Bereits zum 36. Mal lockte der Lauf mit Start und Ziel auf dem Markt interessierte Teilnehmerinnen und Teilnehmer jeder Altersklasse an. In drei Kategorien unterteilt - dem Schülerlauf über 2,2 Kilometer, dem Volkslauf über 4,8 Kilometer und dem Hauptlauf über zehn Kilometer - quälten sich die Teilnehmer über das Öcher Kopfsteinpflaster. Als Einzelkämpfer, in Teams, mit Kinderwagen, im Rollstuhl. Genau: Dabeisein ist alles.

Sympathisch, fröhlich, locker und ehrgeizig, der „Kampf“ gegen die Uhr zum Jahresausklang hat sein ganz besonderes Flair.
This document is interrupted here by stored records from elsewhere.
(* ===== verification/ProtobufProps.v ===== *)
(** * The codec of protocol buffers: fuel, concatenation, round trip *)

From S2P Require Import Prelude GoStd Codec Token Protobuf.

(** ** Varints *)

Lemma byteZ_to_byte z : 0 ≤ z < 256 → byteZ (to_byte z) = z.
Proof.
  intros Hz. unfold byteZ, to_byte, byte_of. rewrite N_ascii_embedding by lia. lia.
Qed.

Lemma byteZ_range c : 0 ≤ byteZ c < 256.
Proof. unfold byteZ. pose proof (byte_of_range c). lia. Qed.

(** The low seven bits with the continuation bit. *)
Lemma continued v : 0 ≤ v → Z.lor (Z.land v 127) 128 = v mod 128 + 128.
Proof.
  intros Hv. change 127 with (Z.ones 7). rewrite Z.land_ones by lia. change (2 ^ 7) with 128.
  assert (Hz : Z.land (v mod 128) (2 ^ 7) = 0).
  { apply Z.bits_inj'. intros n Hn. rewrite Z.land_spec, Z.bits_0, Z.pow2_bits_eqb by lia.
    destruct (Z.eqb_spec 7 n) as [<-|]; [|by rewrite andb_false_r].
    change 128 with (2 ^ 7). by rewrite Z.mod_pow2_bits_high by lia. }
  pose proof (Z.add_lor_land (v mod 128) (2 ^ 7)) as Ha. change (2 ^ 7) with 128 in *. lia.
Qed.

Lemma append_varint_S n v :
  append_varint (S n) v =
  if v <? 128 then String (to_byte v) ""
  else String (to_byte (Z.lor (Z.land v 127) 128)) (append_varint n (Z.shiftr v 7)).
Proof. done. Qed.

(** Reading back a varint. *)
Lemma consume_append n shift acc v rest :
  0 ≤ shift → shift + 7 * Z.of_nat n = 63 → 0 ≤ v < 2 ^ (64 - shift) →
  consume_varint n shift acc (append_varint (S n) v +:+ rest) = inr (acc + Z.shiftl v shift, rest).
Proof.
  revert shift acc v. induction n as [|n IH]; intros shift acc v Hs Hn Hv.
  - assert (shift = 63) as -> by lia. change (2 ^ (64 - 63)) with 2 in Hv. rewrite append_varint_S.
    destruct (Z.ltb_spec v 128); [|lia]. rewrite str_app_cons. cbn [consume_varint].
    rewrite byteZ_to_byte by lia. destruct (Z.ltb_spec v 2); [done|lia].
  - rewrite append_varint_S. destruct (Z.ltb_spec v 128) as [Hlt|Hge]; rewrite str_app_cons; cbn [consume_varint].
    + rewrite byteZ_to_byte by lia. by destruct (Z.ltb_spec v 128); [|lia].
    + rewrite continued by lia. pose proof (Z.mod_pos_bound v 128).
      rewrite byteZ_to_byte by lia. destruct (Z.ltb_spec (v mod 128 + 128) 128); [lia|].
      rewrite (IH (shift + 7)); [|lia|lia|].
      * f_equal. f_equal. rewrite !Z.shiftl_mul_pow2, Z.shiftr_div_pow2, Z.pow_add_r by lia.
        rewrite (Z.div_mod v 128) at 3 by lia. change (2 ^ 7) with 128. ring.
      * rewrite Z.shiftr_div_pow2 by lia. change (2 ^ 7) with 128.
        replace (64 - shift) with (64 - (shift + 7) + 7) in Hv by lia. rewrite Z.pow_add_r in Hv by lia.
        change (2 ^ 7) with 128 in Hv. split; [apply Z.div_pos; lia|apply Z.div_lt_upper_bound; lia].
Qed.

Lemma ConsumeVarint_append v rest :
  0 ≤ v < 2 ^ 64 → ConsumeVarint (append_varint 10 v +:+ rest) = inr (v, rest).
Proof.
  intros Hv. unfold ConsumeVarint. rewrite (consume_append 9 0 0) by (simpl; lia). by rewrite Z.shiftl_0_r.
Qed.

(** What follows is not looked at, and at least one byte is consumed. *)
Lemma consume_varint_spec n shift acc b v rest :
  consume_varint n shift acc b = inr (v, rest) →
  (String.length rest < String.length b)%nat ∧
  ∀ t, consume_varint n shift acc (b +:+ t) = inr (v, rest +:+ t).
Proof.
  revert shift acc b. induction n as [|n IH]; intros shift acc [|c b] E; simpl in E; try done;
    (destruct (_ <? _) eqn:El; [injection E as <- <-; split; [simpl; lia|]; intros t; rewrite str_app_cons; simpl; by rewrite El|]).
  - done.
  - destruct (IH _ _ _ E) as [Hl Ht]. split; [simpl; lia|]. intros t. rewrite str_app_cons. simpl. by rewrite El, Ht.
Qed.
Auch für das Publikum, das anfeuert, mitfiebert, vielleicht auch später tröstet. Das auf jeden Fall aber für allerbeste Stimmung sorgt.
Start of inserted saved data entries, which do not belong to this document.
(* ===== verification/Rpc.v ===== *)
(** * The gRPC service ([grpc/protogen])

    The messages and the descriptor of [api.pb.go], the client and server stubs of
    [api_grpc.pb.go], and of [google.golang.org/grpc], as vendored, the path of a
    unary call: registration, dispatch by the method path, the limit on the size of
    a message, decoding, the handler, and the encoding of its reply.  There are no
    interceptors, compressors, stats handlers or binary logs: the operator installs
    none. *)

From S2P Require Import Prelude Effects GoStd Types Cluster Codec Token SnapshotServer Startup Protobuf.

(** ** Messages ([api.pb.go]) *)

(** The struct tags of [CommandRequest] and [CommandResponse]. *)
Definition request_fields : list coderFieldInfo :=
  [{| cf_num := 1; cf_kind := StringKind |}; {| cf_num := 2; cf_kind := BytesKind |}].
Definition response_fields : list coderFieldInfo :=
  [{| cf_num := 1; cf_kind := StringKind |}; {| cf_num := 2; cf_kind := BytesKind |};
   {| cf_num := 3; cf_kind := StringKind |}].

(** The getters, nil pointers included. *)
Definition GetCommand (x : option CommandRequest) : string :=
  match x with Some x => rq_Command x | None => "" end.
Definition GetData (x : option CommandRequest) : string :=
  match x with Some x => rq_Data x | None => "" end.
Definition GetStatus (x : option CommandResponse) : string :=
  match x with Some x => rs_Status x | None => "" end.
Definition GetOutput (x : option CommandResponse) : string :=
  match x with Some x => rs_Output x | None => "" end.
Definition GetError (x : option CommandResponse) : string :=
  match x with Some x => rs_Error x | None => "" end.

(** [new(CommandRequest)], and [Reset]. *)
Definition zero_request : CommandRequest := {| rq_Command := ""; rq_Data := "" |}.
Definition zero_response : CommandResponse := {| rs_Status := ""; rs_Output := ""; rs_Error := "" |}.

(** The structs as messages of the codec.  A struct also keeps the bytes of unknown
    fields, which nothing reads. *)
Definition of_request (x : CommandRequest) : message :=
  {| m_values := [rq_Command x; rq_Data x]; m_unknown := "" |}.
Definition to_request (m : message) : CommandRequest :=
  match m_values m with
  | [c; d] => {| rq_Command := c; rq_Data := d |}
  | _ => zero_request
  end.
Definition of_response (x : CommandResponse) : message :=
  {| m_values := [rs_Status x; rs_Output x; rs_Error x]; m_unknown := "" |}.
Definition to_response (m : message) : CommandResponse :=
  match m_values m with
  | [s; o; e] => {| rs_Status := s; rs_Output := o; rs_Error := e |}
  | _ => zero_response
  end.

(** *** The descriptor *)

Definition chr (n : nat) : string := String (ascii_of_nat n) "".

Definition file_api_proto_rawDesc : string :=
  chr 10 +:+
  chr 9 +:+ "api.proto" +:+ chr 18 +:+ chr 5 +:+ "proto" +:+ chr 34 +:+ ">" +:+ chr 10 +:+
  chr 14 +:+ "CommandRequest" +:+ chr 18 +:+ chr 24 +:+ chr 10 +:+
  chr 7 +:+ "command" +:+ chr 24 +:+ chr 1 +:+ " " +:+ chr 1 +:+ "(" +:+ chr 9 +:+ "R" +:+ chr 7 +:+ "command" +:+ chr 18 +:+ chr 18 +:+ chr 10 +:+
  chr 4 +:+ "data" +:+ chr 24 +:+ chr 2 +:+ " " +:+ chr 1 +:+ "(" +:+ chr 12 +:+ "R" +:+ chr 4 +:+ "data" +:+ chr 34 +:+ "W" +:+ chr 10 +:+
  chr 15 +:+ "CommandResponse" +:+ chr 18 +:+ chr 22 +:+ chr 10 +:+
  chr 6 +:+ "status" +:+ chr 24 +:+ chr 1 +:+ " " +:+ chr 1 +:+ "(" +:+ chr 9 +:+ "R" +:+ chr 6 +:+ "status" +:+ chr 18 +:+ chr 22 +:+ chr 10 +:+
  chr 6 +:+ "output" +:+ chr 24 +:+ chr 2 +:+ " " +:+ chr 1 +:+ "(" +:+ chr 12 +:+ "R" +:+ chr 6 +:+ "output" +:+ chr 18 +:+ chr 20 +:+ chr 10 +:+
  chr 5 +:+ "error" +:+ chr 24 +:+ chr 3 +:+ " " +:+ chr 1 +:+ "(" +:+ chr 9 +:+ "R" +:+ chr 5 +:+ "error2Q" +:+ chr 10 +:+
  chr 14 +:+ "CommandService" +:+ chr 18 +:+ "?" +:+ chr 10 +:+
  chr 14 +:+ "ExecuteCommand" +:+ chr 18 +:+ chr 21 +:+ ".proto.CommandRequest" +:+ chr 26 +:+ chr 22 +:+ ".proto.CommandResponseB" +:+ chr 34 +:+ "Z pkg/utils/grpc/sidekick/protogenb" +:+ chr 6 +:+ "proto3".

(** [NumMessages], [NumServices] and the indexes of [file_api_proto_depIdxs] for the
    one method: its input and output among [file_api_proto_goTypes]. *)
Definition NumMessages : nat := 2.
Definition NumServices : nat := 1.
Definition file_api_proto_goTypes : list string := ["CommandRequest"; "CommandResponse"].
Definition file_api_proto_depIdxs : list nat := [0; 1; 1; 0; 0; 0; 0]%nat.

(** ** The service ([api_grpc.pb.go]) *)

Definition CommandService_ExecuteCommand_FullMethodName : string := "/proto.CommandService/ExecuteCommand".

(** [status.Error]. *)
Definition status_Error (code desc : string) : error :=
  PlainError ("rpc error: code = " +:+ code +:+ " desc = " +:+ desc).

Section Service.
Context {St : Type}.

(** An implementation of [CommandServiceServer], with the state it keeps. *)
Definition CommandServiceServer : Type := St → CommandRequest → M (res CommandResponse * St).

Definition UnimplementedCommandServiceServer : CommandServiceServer := λ st _,
  mret (Err (status_Error "Unimplemented" "method ExecuteCommand not implemented"), st).

(** [grpc.UnaryServerInterceptor]: the request, the full method name, the handler. *)
Definition UnaryServerInterceptor : Type :=
  St → CommandRequest → string → CommandServiceServer → M (res CommandResponse * St).

Definition _CommandService_ExecuteCommand_Handler (srv : CommandServiceServer) (dec : res CommandRequest)
    (interceptor : option UnaryServerInterceptor) (st : St) : M (res CommandResponse * St) :=
  match dec with
  | Err e => mret (Err e, st)
  | Ok inn =>
      match interceptor with
      | None => srv st inn
      | Some interceptor => interceptor st inn CommandService_ExecuteCommand_FullMethodName srv
      end
  end.

(** [grpc.MethodDesc], [grpc.ServiceDesc]. *)
Record MethodDesc := {
  MethodName : string;
  Handler : CommandServiceServer → res CommandRequest → option UnaryServerInterceptor → St →
            M (res CommandResponse * St)
}.
Record ServiceDesc := { ServiceName : string; Methods : list MethodDesc; Metadata : string }.

Definition CommandService_ServiceDesc : ServiceDesc :=
  {| ServiceName := "proto.CommandService";
     Methods := [{| MethodName := "ExecuteCommand"; Handler := _CommandService_ExecuteCommand_Handler |}];
     Metadata := "api.proto" |}.

(** *** The server ([grpc/server.go]) *)

Record serviceInfo := { serviceImpl : CommandServiceServer; methods : gmap string MethodDesc }.
Record Server := { services : gmap string serviceInfo; maxReceiveMessageSize : Z }.

Definition NewServer (maxRecv : Z) : Server := {| services := ∅; maxReceiveMessageSize := maxRecv |}.

(** A second registration of a name ends the process. *)
Definition register (s : Server) (sd : ServiceDesc) (ss : CommandServiceServer) : option Server :=
  match services s !! ServiceName sd with
  | Some _ => None
  | None =>
      let info := {| serviceImpl := ss;
                     methods := foldl (λ ms d, <[MethodName d := d]> ms) ∅ (Methods sd) |} in
      Some {| services := <[ServiceName sd := info]> (services s);
              maxReceiveMessageSize := maxReceiveMessageSize s |}
  end.

(** The embedded [UnimplementedCommandServiceServer] is a value, so the test at the
    start does nothing. *)
Definition RegisterCommandServiceServer (s : Server) (srv : CommandServiceServer) : option Server :=
  register s CommandService_ServiceDesc srv.

(** The parts before and after the last slash. *)
Fixpoint split_last (s : string) : option (string * string) :=
  match s with
  | "" => None
  | String c s' =>
      match split_last s' with
      | Some (a, b) => Some (String c a, b)
      | None => if Ascii.eqb c "/" then Some ("", s') else None
      end
  end.

(** The text of an error, for the status; nothing depends on it. *)
Definition proto_error_text (e : proto_error) : string :=
  match e with
  | errDecode => "proto: cannot parse invalid wire-format data"
  | errInvalidUTF8 => "proto: string field contains invalid UTF-8"
  | errFuel => "out of fuel"
  end.

(** [encode]: a message too long for the header is refused. *)
Definition encode (fs : list coderFieldInfo) (m : message) : res string :=
  match marshalAppendPointer fs m with
  | inl e => Err (status_Error "Internal" ("grpc: error while marshaling: " +:+ proto_error_text e))
  | inr b =>
      if 2 ^ 32 - 1 <? go_len b then
        Err (status_Error "ResourceExhausted" ("grpc: message too large (" +:+ pretty (go_len b) +:+ " bytes)"))
      else Ok b
  end.

(** [recvMsg], on either side. *)
Definition recv (max : Z) (payload : string) : res string :=
  if max <? go_len payload then
    Err (status_Error "ResourceExhausted" ("grpc: received message larger than max ("
           +:+ pretty (go_len payload) +:+ " vs. " +:+ pretty max +:+ ")"))
  else Ok payload.

(** The default limit of server and client. *)
Definition maxSendMessageSize : Z := 2 ^ 31 - 1.

Definition sendResponse (reply : CommandResponse) : res string :=
  match encode response_fields (of_response reply) with
  | Err e => Err e
  | Ok b =>
      if maxSendMessageSize <? go_len b then
        Err (status_Error "ResourceExhausted" ("grpc: trying to send message larger than max ("
               +:+ pretty (go_len b) +:+ " vs. " +:+ pretty maxSendMessageSize +:+ ")"))
      else Ok b
  end.

(** [df]: the decoder handed to the handler. *)
Definition decode_request (payload : string) : res CommandRequest :=
  match Unmarshal request_fields payload with
  | inl e => Err (status_Error "Internal" ("grpc: error unmarshalling request: " +:+ proto_error_text e))
  | inr m => Ok (to_request m)
  end.

Definition processUnaryRPC (s : Server) (info : serviceInfo) (md : MethodDesc) (payload : string) (st : St)
    : M (res string * St) :=
  match recv (maxReceiveMessageSize s) payload with
  | Err e => mret (Err e, st)
  | Ok d =>
      '(reply, st) ← Handler md (serviceImpl info) (decode_request d) None st;
      match reply with
      | Err e => mret (Err e, st)
      | Ok reply => mret (sendResponse reply, st)
      end
  end.

Context `{SnapshotJson}.

Definition malformed (path : string) : error :=
  status_Error "Unimplemented" ("malformed method name: " +:+ quote path).

(** The bytes of the reply, or the status. *)
Definition handleStream (s : Server) (path payload : string) (st : St) : M (res string * St) :=
  match path with
  | String "/" sm =>
      match split_last sm with
      | None => mret (Err (malformed path), st)
      | Some (service, method) =>
          match services s !! service with
          | Some srv =>
              match methods srv !! method with
              | Some md => processUnaryRPC s srv md payload st
              | None => mret (Err (status_Error "Unimplemented"
                          ("unknown method " +:+ method +:+ " for service " +:+ service)), st)
              end
          | None => mret (Err (status_Error "Unimplemented" ("unknown service " +:+ service)), st)
          end
      end
  | _ => mret (Err (malformed path), st)
  end.

(** *** The client *)

(** A connection, over which bytes travel unchanged. *)
Definition ClientConnInterface : Type := string → string → St → M (res string * St).

(** [Invoke]: [SendMsg], then [RecvMsg]. *)
Definition Invoke (cc : ClientConnInterface) (max : Z) (method : string) (inn : CommandRequest) (st : St)
    : M (res CommandResponse * St) :=
  match encode request_fields (of_request inn) with
  | Err e => mret (Err e, st)
  | Ok b =>
      if maxSendMessageSize <? go_len b then
        mret (Err (status_Error "ResourceExhausted" ("trying to send message larger than max ("
                     +:+ pretty (go_len b) +:+ " vs. " +:+ pretty maxSendMessageSize +:+ ")")), st)
      else
        '(r, st) ← cc method b st;
        match r with
        | Err e => mret (Err e, st)
        | Ok data =>
            match recv max data with
            | Err e => mret (Err e, st)
            | Ok data =>
                match Unmarshal response_fields data with
                | inl e => mret (Err (status_Error "Internal"
                                   ("grpc: failed to unmarshal the received message: " +:+ proto_error_text e)), st)
                | inr m => mret (Ok (to_response m), st)
                end
            end
        end
  end.

Definition commandServiceClient_ExecuteCommand (cc : ClientConnInterface) (max : Z) (inn : CommandRequest) (st : St)
    : M (res CommandResponse * St) :=
  Invoke cc max CommandService_ExecuteCommand_FullMethodName inn st.
End Service.

(** ** The server of the operator ([RunGRPCServer]) *)

Section Operator.
Context `{Crypto} `{JsonCodec} `{SnapshotJson}.

(** The method of [CommandServer]: it reports its failures in the response. *)
Definition command_service : CommandServiceServer (St := cache) := λ seen req,
  '(resp, seen) ← ExecuteCommand seen req; mret (Ok resp, seen).

Definition command_server : option (Server (St := cache)) :=
  RegisterCommandServiceServer (NewServer maxRecvMsgBytes) command_service.
End Operator.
Ohne die vielen Helferinnen und Helfer am Rande der Strecke geht es natürlich nicht. Die Organisation ist bestens, die Betreuung ebenfalls. Eine der Helferinnen ist zum Beispiel Sina Printz. Sie bringt knackige Äpfel unter die Zuschauerinnen und Zuschauern sowie als kleiner Snack für die Läuferinnen und Läufer, die gerade das Ziel erreichen. „Die Äpfel kommen super an. Für die Zuschauerinnen und Zuschauer ist es als kleine Überbrückung gedacht, die Läuferinnen und Läufer freuen sich nach der Anstrengung dagegen einfach über die Vitamine“, sagt sie.

Für ausreichend Nachschub ist dabei gesorgt. Denn immerhin werden rund 1000 Äpfel verteilt. Jeweils einen dieser Äpfel haben sich auch Ion, Mino, Anastasios, Philipos und Danae verdient. Die fünf Jungen und Mädchen im Alter von acht bis 13 Jahren sind nämlich gemeinsam mit ihrem Vater beziehungsweise Stiefvater Jo Niessen die Strecke gelaufen. „Wir machen das seit fünf Jahren. Es ist inzwischen schon Tradition bei uns geworden. Zu dieser Zeit sind nämlich die griechischen Verwandten immer in Aachen. Da werden dann gemeinsam die Laufschuhe geschnürt“, sagt Jo Niessen

Der Grund, warum die Kinder Jahr für Jahr mitlaufen, liegt dabei auf der Hand. „Die freuen sich natürlich immer über die Medaille“, so Niessen lachend. Eine Medaille hat in diesem Jahr auch Emma bekommen. Die ist mit der Großfamilie über das Kopfsteinpflaster gelaufen. Allerdings nicht auf zwei Beinen, sondern auf vier Pfosten. Emma ist nämlich eine Labrador-Hündin. „Eigentlich sollte eine Freundin mitlaufen. Aber die ist kurzfristig krank geworden. Dann musste eben der Hund einspringen und ihre Startnummer nehmen“, so Niessen.

Und offenbar ist der Hund der fitteste von allen. Denn nach dem Lauf springt und tollt Emma fröhlich herum und hat immer noch nicht genug. So Auch Jo Niessen. Denn der wird beim Hauptlauf auch nochmal auf die Strecke gehen. Insgesamt ist auch der 36. Aachener Silvesterlauf wieder ein voller Erfolg. Das Publikum ist bunt gemischt. Viele Familien mit Kindern und Hunden nutzen die Möglichkeit, kurz vor der abendlichen Silvesterfeier noch einmal frische Luft zu schnappen und die fleißigen Läuferinnen und Läufer anzufeuern.

Die Stimmung ist ausgelassen und fröhlich, jeder Teilnehmer wird angefeuert und ist der Volkslauf zum großen Event für Jung und Alt. Dabeisein ist alles - und die Siegerinnen und Sieger (siehe Infokasten) lassen sich zu Recht gebührend feiern. Nach dem Lauf ist vor dem Lauf. Auf ein Wiedersehen am 31. Dezember 2014!